Steve also introduced me to the work of Charles Dellschau, an intense outsider artist from the late 1800’s who produced an incredible body of work (one of the the earliest coherent bodies of visionary art) and whose brilliant watercolors were truly fantastic.

Finally, it was wonderful to see the lush, complex works of Josh Keyes and Gregory Euclide at the Limited Addiction space. Euclide’s work is hard to gain a full appreciation for online but in person it was thrillingly nuanced (incidentally, he will be shown at MASS MoCA soon). Likewise, the detail in some of Keyes’ paintings gets lost in reproduction and it was a pleasure to be able to spend time with the work in person


Emmy Cho at ABBA Fine art was also really great stuff.

Later that day, gallery hopping in Chelsea seemed like wandering in a ghost town compared to the fairs. The one exception to this solitude was the Marcel Dzama show ‘Even the Ghost of the Past at David Zwirner. Upon entering the gallery, it was easy to see why it was mobbed. Outside of the fact the Dzama has become a celeb-du-jour, the work was extraordinary and represented a clear directional step for him. On display were a number of paintings which held some connection to previous works but also incorporated a number of elements that referenced historical figures or events. This left the work more open to connection with various levels of meaning. Also displayed were sketchbook pages, and in comparison to his previously exhibited sketchbook, these were much cleaner, more studied and less frantic in their mark making (I preferred the prior for their obsessiveness). Walking into the almost pitch-black room of the back gallery was an extraordinary visual experience, with Museum of Natural History sized dioramas of Dzama’s signature figures gracing the walls. These dimly lit scenes were oddly quiet despite their often disturbingly twisted subject matter.

Perhaps most indicative of his new-found affinity for art historical reference was a peep hole installation which closely mirrored Marcel Duchamp’s ‘Etant Donnes’, in which the viewer looks through a peep hole in a wooden door to see a nude woman lying spread-eagle on her back against a landscape. That the Marcel of this century is so boldly referencing the Marcel of last century is a dramatic turn in his work. Dzama’s peep hole seems a sort of continuation of the same story, with new clues and actors introduced.
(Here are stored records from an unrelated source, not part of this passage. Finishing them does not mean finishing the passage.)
(** * Customer-data validation and quality classification

    A shallow embedding of [src/validation.py] (the [DataValidator] rule
    engine) and of [src/data_quality.py] (the analyses that feed the
    severity tally of [generate_report]), with the properties the
    specification states about them.

    Data model.  A pandas [DataFrame] is its index length together with an
    ordered list of named columns.  A cell is [NaN] (what [pd.isna]
    accepts), an integer (a value of an [int64] column) or a [str] (a value
    of an [object] column); [float64] cells, whose printed form and whose
    conversions ([int] of an infinity raises [OverflowError]) are not
    modelled, are outside the model.  So are the Python [int]s beyond the
    range of [float], which an [object] column can hold: [float_of_int] and
    [income_issues_of_int] say what the code does with one.  Characters are the code points below
    256.  A Python [float] that the code computes with [float(value)] is
    an IEEE binary64 value ([spec_float] at precision 53, rounded to
    nearest even as CPython rounds); the text that an f-string prints for
    it is kept as a fragment of the string.

    Effects.  The validator object is a record passed from call to call;
    a method gives the validator as it leaves it together with what it
    returns or raises, so that what a pass has recorded stays when a later
    pass raises.  The functions without side effects are in an error
    monad, on which [try] and [except] are functions.  [print] calls, the
    report of [data_quality.py] but for its counters, and the file
    accesses of the [main] functions are left out. *)

From Stdlib Require Import ZArith String Ascii List Bool Lia.
From Stdlib Require Import Floats.SpecFloat DecimalString.
From stdpp Require Import base option list gmap sets strings.

#[local] Set Warnings "-clear-no-such-hyp".

Local Open Scope string_scope.
Local Open Scope Z_scope.

(** ** Python values, exceptions and builtins *)

Module Py.

Inductive exn :=
| KeyError (key : string)
| ValueError
| TypeError
| OverflowError.


Inductive result (A : Type) :=
| Ok (a : A)
| Raise (e : exn).
Arguments Ok {A} a.
Arguments Raise {A} e.

Definition bind {A B} (c : result A) (k : A → result B) : result B :=
  match c with
  | Ok a => k a
  | Raise e => Raise e
  end.

(** [try: c  except (ValueError, TypeError): h] *)
Definition try_except {A} (c : result A) (h : result A) : result A :=
  match c with
  | Raise ValueError | Raise TypeError => h
  | _ => c
  end.

(** [try: c  except: h] *)
Definition try_except_all {A} (c : result A) (h : result A) : result A :=
  match c with
  | Raise _ => h
  | _ => c
  end.

(** A cell of a data frame: a missing value, a value of an [int64] column
    (the functions below treat every [z] as they treat the ones in its
    range), or a [str]. *)
Inductive cell :=
| NaN
| VInt (z : Z)
| VStr (s : string).

#[global] Instance cell_eq_dec : EqDecision cell.
Proof. solve_decision. Defined.

#[global] Instance cell_countable : Countable cell.
Proof.
  refine (inj_countable'
    (λ c, match c with
          | NaN => inl ()
          | VInt z => inr (inl z)
          | VStr s => inr (inr s)
          end)
    (λ x, match x with
          | inl _ => NaN
          | inr (inl z) => VInt z
          | inr (inr s) => VStr s
          end) _).
  by intros [].
Defined.

Definition isna (v : cell) : bool :=
  match v with NaN => true | _ => false end.
Definition notna (v : cell) : bool := negb (isna v).

(** *** Characters and strings *)

Definition ord (c : ascii) : N := N_of_ascii c.

Definition in_range (lo hi : N) (c : ascii) : bool :=
  ((lo <=? ord c) && (ord c <=? hi))%N.

(** [str.isspace] of one character; also the class [\s] of [re]. *)
Definition isspace (c : ascii) : bool :=
  in_range 9 13 c || in_range 28 32 c || in_range 133 133 c
  || in_range 160 160 c.

(** The class [\d] of [re]. *)
Definition is_decimal (c : ascii) : bool := in_range 48 57 c.

(** [str.isdigit] of one character: the decimal digits and the
    superscripts one, two and three. *)
Definition isdigit (c : ascii) : bool :=
  is_decimal c || in_range 178 179 c || in_range 185 185 c.

Definition is_upper (c : ascii) : bool :=
  in_range 65 90 c || (in_range 192 222 c && negb (in_range 215 215 c)).

Definition lower_char (c : ascii) : ascii :=
  if is_upper c then ascii_of_N (ord c + 32) else c.

Definition chars (s : string) : list ascii := list_ascii_of_string s.
Definition text (l : list ascii) : string := string_of_list_ascii l.

Fixpoint lstrip_by (p : ascii → bool) (l : list ascii) : list ascii :=
  match l with
  | c :: l' => if p c then lstrip_by p l' else l
  | [] => []
  end.

Definition strip_by (p : ascii → bool) (l : list ascii) : list ascii :=
  rev (lstrip_by p (rev (lstrip_by p l))).

(** [s.strip()] *)
Definition strip (s : string) : string := text (strip_by isspace (chars s)).

(** [s.lower()] *)
Definition lower (s : string) : string := text (map lower_char (chars s)).

(** [sub in s] *)
Fixpoint contains_from (sub l : list ascii) : bool :=
  if decide (sub `prefix_of` l) then true
  else match l with
       | [] => false
       | _ :: l' => contains_from sub l'
       end.
Definition contains (sub s : string) : bool :=
  contains_from (chars sub) (chars s).

(** [s.count(c)] for a one-character [c] *)
Definition count_char (c : ascii) (s : string) : nat :=
  length (filter (λ x, x = c) (chars s)).

(** [s.split(sep)[0]] for a one-character separator *)
Fixpoint before_char (sep : ascii) (l : list ascii) : list ascii :=
  match l with
  | [] => []
  | c :: l' => if decide (c = sep) then [] else c :: before_char sep l'
  end.
Definition split_first (sep : ascii) (s : string) : string :=
  text (before_char sep (chars s)).

(** [str(z)] for an integer *)
Definition str_of_Z (z : Z) : string := NilZero.string_of_int (Z.to_int z).

(** [str(v)]; also what [f"{v}"] prints. *)
Definition str (v : cell) : string :=
  match v with
  | NaN => "nan"
  | VInt z => str_of_Z z
  | VStr s => s
  end.

(** *** [int(value)] and [float(value)] *)

(** The white space that the number parsers skip at both ends. *)
Definition num_space (c : ascii) : bool :=
  in_range 9 13 c || in_range 32 32 c || in_range 133 133 c
  || in_range 160 160 c.

Definition digit_val (c : ascii) : Z := Z.of_N (ord c) - 48.

Definition digits_val (l : list ascii) : Z :=
  foldl (λ acc c, 10 * acc + digit_val c) 0 l.

(** An underscore is accepted only between two digits. *)
Fixpoint underscores_ok (prev : option ascii) (l : list ascii) : bool :=
  match l with
  | [] => true
  | c :: l' =>
      if decide (c = "_"%char) then
        match prev, l' with
        | Some p, n :: _ => is_decimal p && is_decimal n && underscores_ok (Some c) l'
        | _, _ => false
        end
      else underscores_ok (Some c) l'
  end.

Definition drop_underscores (l : list ascii) : list ascii :=
  filter (λ c, c ≠ "_"%char) l.

Definition split_sign (l : list ascii) : bool * list ascii :=
  match l with
  | c :: l' =>
      if decide (c = "-"%char) then (true, l')
      else if decide (c = "+"%char) then (false, l')
      else (false, l)
  | [] => (false, [])
  end.

Definition all_digits (l : list ascii) : bool :=
  match l with
  | [] => false
  | _ => forallb is_decimal l
  end.

(** The digits that [int] converts at most: [sys.get_int_max_str_digits()]
    as the interpreter starts. *)
Definition max_str_digits : Z := 4300.

Definition int_of_str (s : string) : result Z :=
  let l := strip_by num_space (chars s) in
  if underscores_ok None l then
    let '(neg, body) := split_sign (drop_underscores l) in
    if all_digits body && (Z.of_nat (length body) <=? max_str_digits)
    then Ok (if neg then - digits_val body else digits_val body)
    else Raise ValueError
  else Raise ValueError.

(** [int(value)] for a cell that is not [NaN]. *)
Definition int (v : cell) : result Z :=
  match v with
  | NaN => Raise ValueError
  | VInt z => Ok z
  | VStr s => int_of_str s
  end.

Definition prec : Z := 53.
Definition emax : Z := 1024.

Definition float_of_Z (z : Z) : spec_float :=
  binary_normalize prec emax z 0 false.

(** The binary64 value nearest to [m * 10 ^ e], ties to even. *)
Definition float_of_decimal (neg : bool) (m : Z) (e : Z) : spec_float :=
  match m with
  | Zpos p =>
      if 0 <=? e then binary_round prec emax neg (p * Z.to_pos (10 ^ e)) 0
      else
        let '(mz, ez, lz) :=
          SFdiv_core_binary prec emax (Zpos p) 0 (10 ^ (- e)) 0 in
        binary_round_aux prec emax neg mz ez lz
  | _ => S754_zero neg
  end.

Fixpoint span_digits (l : list ascii) : list ascii * list ascii :=
  match l with
  | c :: l' =>
      if is_decimal c
      then let '(ds, r) := span_digits l' in (c :: ds, r)
      else ([], l)
  | [] => ([], [])
  end.

(** The exponent part: [e] or [E], an optional sign, one digit or more. *)
Definition parse_exponent (l : list ascii) : option Z :=
  match l with
  | [] => Some 0
  | c :: l' =>
      if decide (lower_char c = "e"%char) then
        let '(neg, ds) := split_sign l' in
        if all_digits ds
        then Some (if neg then - digits_val ds else digits_val ds)
        else None
      else None
  end.

Definition parse_decimal (neg : bool) (l : list ascii) : result spec_float :=
  let '(ip, r1) := span_digits l in
  let '(fp, r2) :=
    match r1 with
    | c :: r => if decide (c = "."%char) then span_digits r else ([], r1)
    | [] => ([], [])
    end in
  match (ip ++ fp)%list, parse_exponent r2 with
  | _ :: _, Some ex =>
      Ok (float_of_decimal neg (digits_val (ip ++ fp)%list)
            (ex - Z.of_nat (length fp)))
  | _, _ => Raise ValueError
  end.

Definition float_of_str (s : string) : result spec_float :=
  let l := strip_by num_space (chars s) in
  if underscores_ok None l then
    let '(neg, body) := split_sign (drop_underscores l) in
    let word := text (map lower_char body) in
    if decide (word = "inf" ∨ word = "infinity") then Ok (S754_infinity neg)
    else if decide (word = "nan") then Ok S754_nan
    else parse_decimal neg body
  else Raise ValueError.

(** [float(value)] for a cell that is not [NaN]. *)
Definition float (v : cell) : result spec_float :=
  match v with
  | NaN => Ok S754_nan
  | VInt z => Ok (float_of_Z z)
  | VStr s => float_of_str s
  end.

(** [float(z)] for a Python [int] of any size, which a cell of an [object]
    column can be: [OverflowError] when the nearest binary64 value is not
    finite.  No value of an [int64] column is that large. *)
Definition float_of_int (z : Z) : result spec_float :=
  match float_of_Z z with
  | S754_infinity _ => Raise OverflowError
  | x => Ok x
  end.

Definition float_lt (x y : spec_float) : bool := SFltb x y.

(** An f-string: literal text, and floats whose printed form is not
    computed here. *)
Inductive frag :=
| Lit (s : string)
| Flt (x : spec_float).

Definition fstring : Type := list frag.

(** *** Regular expressions of [re], matched by derivatives *)

Inductive regex :=
| Void
| Eps
| Class (p : ascii → bool)
| Cat (r1 r2 : regex)
| Alt (r1 r2 : regex)
| Star (r : regex).

Definition Plus (r : regex) : regex := Cat r (Star r).
Definition Chr (c : ascii) : regex := Class (λ x, bool_decide (x = c)).

Fixpoint nullable (r : regex) : bool :=
  match r with
  | Void => false
  | Eps => true
  | Class _ => false
  | Cat r1 r2 => nullable r1 && nullable r2
  | Alt r1 r2 => nullable r1 || nullable r2
  | Star _ => true
  end.

Fixpoint deriv (c : ascii) (r : regex) : regex :=
  match r with
  | Void => Void
  | Eps => Void
  | Class p => if p c then Eps else Void
  | Cat r1 r2 =>
      if nullable r1
      then Alt (Cat (deriv c r1) r2) (deriv c r2)
      else Cat (deriv c r1) r2
  | Alt r1 r2 => Alt (deriv c r1) (deriv c r2)
  | Star r1 => Cat (deriv c r1) (Star r1)
  end.

Definition fullmatch (r : regex) (l : list ascii) : bool :=
  nullable (foldl (λ r c, deriv c r) r l).

Definition newline : ascii := ascii_of_N 10.

(** [re.match('^' r '$', s)] succeeds or not: the dollar sign matches at
    the end and just before a final newline. *)
Definition match_anchored (r : regex) (s : string) : bool :=
  fullmatch r (chars s)
  || match rev (chars s) with
     | c :: l => bool_decide (c = newline) && fullmatch r (rev l)
     | [] => false
     end.

Definition ascii_letter (c : ascii) : bool :=
  in_range 97 122 c || in_range 65 90 c.

(** *** [datetime.strptime] for the directives [%Y], [%m] and [%d] *)

Inductive directive :=
| DY
| Dm
| Dd
| DChar (c : ascii).

(** The alternatives of a directive as [_strptime] writes them, each a
    list of character classes, in the order they are tried. *)
Definition one_to_nine : ascii → bool := in_range 49 57.
Definition is_char (c : ascii) : ascii → bool := λ x, bool_decide (x = c).

Definition alternatives (d : directive) : list (list (ascii → bool)) :=
  match d with
  | DY => [[is_decimal; is_decimal; is_decimal; is_decimal]]
  | Dm => [[is_char "1"; in_range 48 50]; [is_char "0"; one_to_nine];
           [one_to_nine]]
  | Dd => [[is_char "3"; in_range 48 49]; [in_range 49 50; is_decimal];
           [is_char "0"; one_to_nine]; [one_to_nine];
           [is_char " "; one_to_nine]]
  | DChar c => [[is_char c]]
  end.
While the Dzama show thrilled the mobs of gallery-goers with its showmanship and whimsy, the immaculately installed presentation was a nice contrast to the hotel rooms of the fairs which were a difficult venue in which to view art. While some gallerists imported impressive structures to mask the room, others left beds and fixtures in place (it costs extra to remove the beds). However, the sub-par experience of viewing art in a hotel bathroom was largely outweighed by the thrill of seeing such a broad array of work such a compressed time.